• Exercise:
Among the entries below, please show each line that carries the word "instruments".

• Data in this exercise:
══════════

(** * Fixture generators of the score format: synthesis and duplication

    A shallow embedding of the two fixture scripts:

    - [backend/tests/fixtures/generate_100_measures.py] loads a score
      document, appends to every voice a copy of its notes shifted in time,
      and writes the document back;
    - [generate_dense_fixture.py] builds a two-staff piano score with a
      periodic pattern of eighth notes.

    The score document is the JSON tree
    score > instruments > staves > voices > interval_events.  The objects
    that are dictionaries with a fixed set of keys are records here.  The
    four keys that the duplication script tests with [in] before it uses
    them are optional fields.  The one-field wrapper objects
    [{"value": n}] are the only objects the duplication script assigns
    into (line 25), so a document in memory keeps them in a store and holds
    their addresses; a serialized document holds their contents.  Every
    other object is never assigned into after it is built and is held by
    value.

    The documents of the model are those whose keys, where present, hold
    values of the types of the schema: lists under the four container keys,
    integers in the [{"value": n}] objects, and every note with its four
    keys.  Python integers are unbounded, hence [Z]. *)

From Stdlib Require Import DecimalString DecimalN.
From stdpp Require Import list strings numbers.

Open Scope Z_scope.

(** ** The score document *)

(** A structural event is a one-key object whose key is the variant. *)
Inductive StructuralEvent : Type :=
  | Tempo (tick : Z) (bpm : Z)
  | TimeSignature (tick : Z) (numerator denominator : Z)
  | Clef (tick : Z) (clef : string)
  | KeySignature (tick : Z) (fifths : Z).

(** [T] is the representation of a [{"value": n}] object: [Z], its content,
    in a serialized document; [loc], its address, in memory. *)
Record IntervalEvent (T : Type) : Type := mkIntervalEvent {
  note_id : string;
  start_tick : T;
  duration_ticks : Z;
  pitch : T
}.
Arguments mkIntervalEvent {T} _ _ _ _.
Arguments note_id {T} _.
Arguments start_tick {T} _.
Arguments duration_ticks {T} _.
Arguments pitch {T} _.

Record Voice (T : Type) : Type := mkVoice {
  voice_id : string;
  interval_events : option (list (IntervalEvent T))
}.
Arguments mkVoice {T} _ _.
Arguments voice_id {T} _.
Arguments interval_events {T} _.

Record Staff (T : Type) : Type := mkStaff {
  staff_id : string;
  staff_structural_events : list StructuralEvent;
  voices : option (list (Voice T))
}.
Arguments mkStaff {T} _ _ _.
Arguments staff_id {T} _.
Arguments staff_structural_events {T} _.
Arguments voices {T} _.

Record Instrument (T : Type) : Type := mkInstrument {
  instrument_id : string;
  name : string;
  instrument_type : string;
  staves : option (list (Staff T))
}.
Arguments mkInstrument {T} _ _ _ _.
Arguments instrument_id {T} _.
Arguments name {T} _.
Arguments instrument_type {T} _.
Arguments staves {T} _.

Record Score (T : Type) : Type := mkScore {
  score_id : string;
  global_structural_events : list StructuralEvent;
  instruments : option (list (Instrument T))
}.
Arguments mkScore {T} _ _ _.
Arguments score_id {T} _.
Arguments global_structural_events {T} _.
Arguments instruments {T} _.

(** The notes of a voice, none when the key is absent. *)
Definition voice_events {T} (voice : Voice T) : list (IntervalEvent T) :=
  default [] (interval_events voice).

(** ** Python exceptions and the store *)

Inductive exn : Type :=
  | ValueError          (* max() of an empty sequence *)
  | KeyError (key : string)
  | IndexError.

Inductive result (A : Type) : Type :=
  | Ok (a : A)
  | Raise (e : exn).
Arguments Ok {A} _.
Arguments Raise {A} _.

Abbreviation loc := nat (only parsing).

(** The store of [{"value": n}] objects: the object at address [l] is the
    [l]-th entry.  A new object takes the next free address. *)
Abbreviation heap := (list Z) (only parsing).

(** A computation reads and writes the store and may raise. *)
Definition M (A : Type) : Type := heap -> result (A * heap).

Definition ret {A} (a : A) : M A := fun h => Ok (a, h).

Definition bind {A B} (m : M A) (k : A -> M B) : M B :=
  fun h => match m h with
           | Ok (a, h') => k a h'
           | Raise e => Raise e
           end.

Definition lift {A} (r : result A) : M A :=
  fun h => match r with Ok a => Ok (a, h) | Raise e => Raise e end.

Notation "x <- c ;; k" := (bind c (fun x => k))
  (at level 100, c at next level, right associativity).
Notation "c ;;; k" := (bind c (fun _ => k))
  (at level 100, right associativity).

(** [obj['value']] *)
Definition get_value (l : loc) : M Z := fun h => Ok (h !!! l, h).

(** [obj['value'] = v] *)
Definition set_value (l : loc) (v : Z) : M unit := fun h => Ok (tt, <[l:=v]> h).

(** A new object [{"value": v}]. *)
Definition new_value (v : Z) : M loc := fun h => Ok (length h, h ++ [v]).

(** [for x in xs: ...] where the body replaces [x] by its result. *)
Fixpoint mapM {A B} (f : A -> M B) (xs : list A) : M (list B) :=
  match xs with
  | [] => ret []
  | x :: xs' => y <- f x ;; ys <- mapM f xs' ;; ret (y :: ys)
  end.

(** [for x in xs: ...] where the body updates a variable [acc]. *)
Fixpoint foldM {A B} (f : A -> B -> M A) (xs : list B) (acc : A) : M A :=
  match xs with
  | [] => ret acc
  | x :: xs' => acc' <- f acc x ;; foldM f xs' acc'
  end.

══════════

• Exercise response:
    score > instruments > staves > voices > interval_events.  The objects
  instruments : option (list (Instrument T))
Arguments instruments {T} _.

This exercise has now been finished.